Louée soit Clinton, qui forme (malgré elle) si bien Obama !
Les démocrates qui se rongent les sangs en pensant aux effets négatifs de l'interminable sitcom qui leur tient lieu de campagne feraient bien de se ressaisir. Ces "Cassandre", comme les surnomme Harold Ickes, le stratège de Hillary, sont incapables d'avoir une vue d'ensemble de la situation.

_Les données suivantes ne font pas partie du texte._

(* ===== verification/Rootfs.v ===== *)
(** * Root file systems of guests

    [internal/image/rootfs.go]: the names of cached images, and [buildSquashfs], which
    turns the tar of an OCI image into a squashfs image with the init agent and the
    mount points the guest needs.  The tar reader is the list of entries it returns,
    each with the portions its [Read] calls give; [os.Create] and [Close] of the output
    file are arguments.  Strings are lists of bytes. *)
From S2P Require Import Prelude GoSort SquashFormat SquashMeta SquashDir SquashWriter SquashFiles SquashTree SquashImage SquashTheorems.
From stdpp Require Import strings.
#[local] Open Scope Z_scope.

Fixpoint bytes_of (s : string) : list Z :=
  match s with
  | EmptyString => []
  | String a s => Z.of_nat (Ascii.nat_of_ascii a) :: bytes_of s
  end.

(** ** Strings *)

(** [strings.HasPrefix], [TrimPrefix], [HasSuffix], [TrimSuffix]. *)
Definition HasPrefix (s pre : list Z) : bool := bool_decide (take (length pre) s = pre).
Definition TrimPrefix (s pre : list Z) : list Z := if HasPrefix s pre then drop (length pre) s else s.
Definition HasSuffix (s suf : list Z) : bool :=
  (length suf <=? length s)%nat && bool_decide (drop (length s - length suf) s = suf).
Definition TrimSuffix (s suf : list Z) : list Z :=
  if HasSuffix s suf then take (length s - length suf) s else s.

(** [strings.IndexByte]. *)
Fixpoint IndexByte (s : list Z) (c : Z) : option nat :=
  match s with
  | [] => None
  | x :: s => if x =? c then Some O else S <$> IndexByte s c
  end.
(* ===== verification/ImageStore.v ===== *)
(** * The cache of root file systems

    The [Store] of [internal/image/rootfs.go]: [Ensure] and [PullImage], which build the
    image of a digest beside its final name and rename it into place, and the other
    operations on the cache directory.  The directory is a table from names to inodes, so
    that an open file outlives its name; the names have no slash, where [filepath.Join]
    only prepends the directory.  What the registry, the other calls of the operating
    system and a failing build give are arguments. *)
From S2P Require Import Prelude GoSort SquashFormat SquashMeta SquashDir SquashWriter SquashFiles SquashTree SquashImage SquashTheorems Rootfs.
From stdpp Require Import strings.
#[local] Open Scope Z_scope.

(** ** The registry *)

Record image_config := mkConfig {
  cf_OS : list Z;
  cf_Architecture : list Z;
  cf_Entrypoint : list (list Z);
  cf_Cmd : list (list Z);
  cf_Env : list (list Z);
  cf_WorkingDir : list Z
}.

(** What [crane.Pull] gives: the answers of [Digest] and [ConfigFile], and the flattened
    layers that [mutate.Extract] streams. *)
Record pulled_image := mkImage {
  im_Digest : list Z + list Z;
  im_ConfigFile : image_config + list Z;
  im_layers : tar_stream
}.

(** The fields of a run spec that an image determines; the others are nil. *)
Record RunSpec := mkRunSpec {
  rs_Entrypoint : list (list Z);
  rs_Cmd : list (list Z);
  rs_Env : list (list Z);
  rs_WorkingDir : list Z
}.

Definition specFromConfig (cfg : image_config) : RunSpec :=
  mkRunSpec (cf_Entrypoint cfg) (cf_Cmd cfg) (cf_Env cfg) (cf_WorkingDir cfg).

(** An empty slice of Go is [nil] or not; the init agent only asks for the length. *)
Definition Argv (s : RunSpec) : list (list Z) := rs_Entrypoint s ++ rs_Cmd s.

Record InitBinaries := mkInit { LinuxAmd64 : list Z; LinuxArm64 : list Z }.

Inductive store_error : Type :=
| ErrInvalidDigest (digest : list Z)
| ErrPull (msg : list Z) | ErrReadDigest (msg : list Z) | ErrDigestMismatch
| ErrReadConfig (msg : list Z) | ErrNotLinux
| ErrMkdir (msg : list Z)
| ErrNoInit (arch : list Z) | ErrInitUnset (arch : list Z) | ErrReadInit (msg : list Z)
| ErrBuild (e : build_error)
| ErrRename (msg : list Z) | ErrStat (msg : list Z) | ErrReadDir (msg : list Z) | ErrRemove (msg : list Z).

Definition amd64 : list Z := Eval cbv in bytes_of "amd64".
Definition arm64 : list Z := Eval cbv in bytes_of "arm64".
Definition linux : list Z := Eval cbv in bytes_of "linux".
Definition tmp_suffix : list Z := Eval cbv in bytes_of ".tmp".

(** [ReadFile] answers for a path. *)
Definition loadInitBinary (Init : InitBinaries) (ReadFile : list Z → list Z + list Z) (arch : list Z) :
    list Z + store_error :=
  let load p :=
    if bool_decide (p = []) then inr (ErrInitUnset arch)
    else match ReadFile p with inl bin => inl bin | inr msg => inr (ErrReadInit msg) end in
  if bool_decide (arch = amd64) then load (LinuxAmd64 Init)
  else if bool_decide (arch = arm64) then load (LinuxArm64 Init)
  else inr (ErrNoInit arch).

(** ** The cache directory *)

(** The answer of [os.ReadDir]: entries, each with its name and whether it is a directory. *)
Inductive read_dir_answer : Type :=
| DirMissing | DirFailed (msg : list Z) | DirEntries (l : list (list Z * bool)).

Fixpoint decoded_names (l : list (list Z * bool)) : list (list Z) :=
  match l with
  | [] => []
  | (name, is_dir) :: l =>
      if is_dir : bool then decoded_names l
      else match decodeRootfsName name with None => decoded_names l | Some digest => digest :: decoded_names l end
  end.

Definition GetExistingImages (answer : read_dir_answer) : list (list Z) + store_error :=
  match answer with
  | DirMissing => inl []
  | DirFailed msg => inr (ErrReadDir msg)
  | DirEntries l => inl (decoded_names l)
  end.

Definition PathFor (digest : list Z) : list Z + store_error :=
  match encodeRootfsName digest with Some name => inl name | None => inr (ErrInvalidDigest digest) end.

Section Cache.
Context {F : Type}.

(** Names refer to inodes, which have contents; [d_next] is free. *)
Record disk := mkDisk { d_names : gmap (list Z) nat; d_files : gmap nat F; d_next : nat }.

Definition file (d : disk) (p : list Z) : option F := i ← d_names d !! p; d_files d !! i.

(** [os.Remove]; the flag says whether the call has an effect. *)
Definition disk_remove (done : bool) (p : list Z) (d : disk) : disk :=
  if done then mkDisk (delete p (d_names d)) (d_files d) (d_next d) else d.

(** [os.Create] truncates the file of that name or makes a new one. *)
Definition disk_create (blank : F) (p : list Z) (d : disk) : nat * disk :=
  match d_names d !! p with
  | Some i => (i, mkDisk (d_names d) (<[i := blank]> (d_files d)) (d_next d))
  | None => (d_next d, mkDisk (<[p := d_next d]> (d_names d)) (<[d_next d := blank]> (d_files d)) (S (d_next d)))
  end.

(** Writes through the open file [i]. *)
Definition disk_write (i : nat) (f : F) (d : disk) : disk :=
  mkDisk (d_names d) (<[i := f]> (d_files d)) (d_next d).

(** [os.Rename] fails when there is nothing to rename. *)
Definition disk_rename (p q : list Z) (d : disk) : option disk :=
  match d_names d !! p with
  | None => None
  | Some i => Some (mkDisk (<[q := i]> (delete p (d_names d))) (d_files d) (d_next d))
  end.

Definition UntagImage (digest : list Z) (fail : option (list Z)) (d : disk) : (unit + store_error) * disk :=
  match encodeRootfsName digest with
  | None => (inr (ErrInvalidDigest digest), d)
  | Some name =>
      match fail with
      | Some msg => (inr (ErrRemove msg), d)
      | None => (inl tt, disk_remove true name d)
      end
  end.
End Cache.
Arguments disk : clear implicits.

(** The operating system during a build. *)
Record host_calls (F : Type) := mkCalls {
  c_MkdirAll : option (list Z);
  c_ReadFile : list Z → list Z + list Z;
  c_Remove : bool;
  c_Create : option (list Z);
  c_blank : F;
  c_order : list (list Z);
  c_Close : option (list Z);
  c_partial : F;
  c_Rename : option (list Z);
  c_RemoveLate : bool;
  c_Stat : option (list Z)
}.
Arguments mkCalls {F}.
Arguments c_MkdirAll {F}.
Arguments c_ReadFile {F}.
Arguments c_Remove {F}.
Arguments c_Create {F}.
Arguments c_blank {F}.
Arguments c_order {F}.
Arguments c_Close {F}.
Arguments c_partial {F}.
Arguments c_Rename {F}.
Arguments c_RemoveLate {F}.
Arguments c_Stat {F}.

Hillary est cruellement incomprise, et mériterait que sa bienveillance soit davantage reconnue. Qu'elle l'emporte ou non, elle a déjà rendu un fier service en tant que mentor politique d'Obama, offrant à son jeune collègue une occasion bien utile de s'endurcir. Qui d'autre aurait pu l'aguerrir ainsi ? Howard Dean [le président du Comité national démocrate] ? John Edwards [sénateur de Caroline du Nord et ex-candidat à l'investiture démocrate] ? Dennis Kucinich [représentant de l'Ohio et ex-candidat à l'investiture démocrate] ?
Jusqu'à ce jour, Obama a été plutôt épargné. Sa campagne pour se faire élire au Sénat de Washington a été une promenade de santé. Sans Hillary, jamais il n'aurait appris à si bien débattre. Jamais il n'aurait su comment répondre avec force à des attaques diffamantes et personnelles. Jamais il n'aurait compris à quel point un conjoint peut causer de terribles dégâts en s'exprimant en coulisses. Jamais il n'aurait réalisé comment un discours éclairé peut permettre de se sortir magnifiquement d'un mauvais pas.
Non seulement Hillary forme Obama, mais en outre elle le protège. Si elle n'avait pas déliré sur sur son séjour en Bosnie en 1996 [durant lequel elle a affirmé qu'elle avait essuyé les tirs d'un sniper], puis déliré un peu plus pour se tirer du mensonge en question, la presse aurait continué à s'intéresser au pasteur Wright [le révérend controversé de Barack Obama]. Dans cette histoire, elle a joué le rôle d'un inestimable paratonnerre.
L'une des leçons les plus précieuses que Hillary l'acharnée peut enseigner à l'indolent Obama et aux timides démocrates, c'est que l'objectif essentiel d'une campagne présidentielle est de gagner. Pas de partager le pouvoir, ni de contraindre un couple qui se déchire à accepter un mariage arrangé. C'est le vainqueur qui l'emporte, même si c'est d'une fraction de pourcentage ou grâce à la voix d'un seul juge à la Cour Suprême. Et c'est au vainqueur qu'il revient de désigner son colistier.
Enfin, la plus belle faveur que Hillary puisse encore accorder au petit nouveau de l'Illinois, c'est de l'affronter sans merci jusqu'à la finale, puis de lui rendre sa liberté avec noblesse pour qu'il puisse aller chercher le bonheur dans les bras d'une autre.
Hillary n'en aura fini que lorsqu'elle sera anéantie, car, pour Obama, la meilleure façon de prouver qu'il est prêt à regarder le président iranien Ahmadinejad droit dans les yeux, c'est de montrer qu'il est capable d'éliminer quelqu'un d'encore plus redoutable.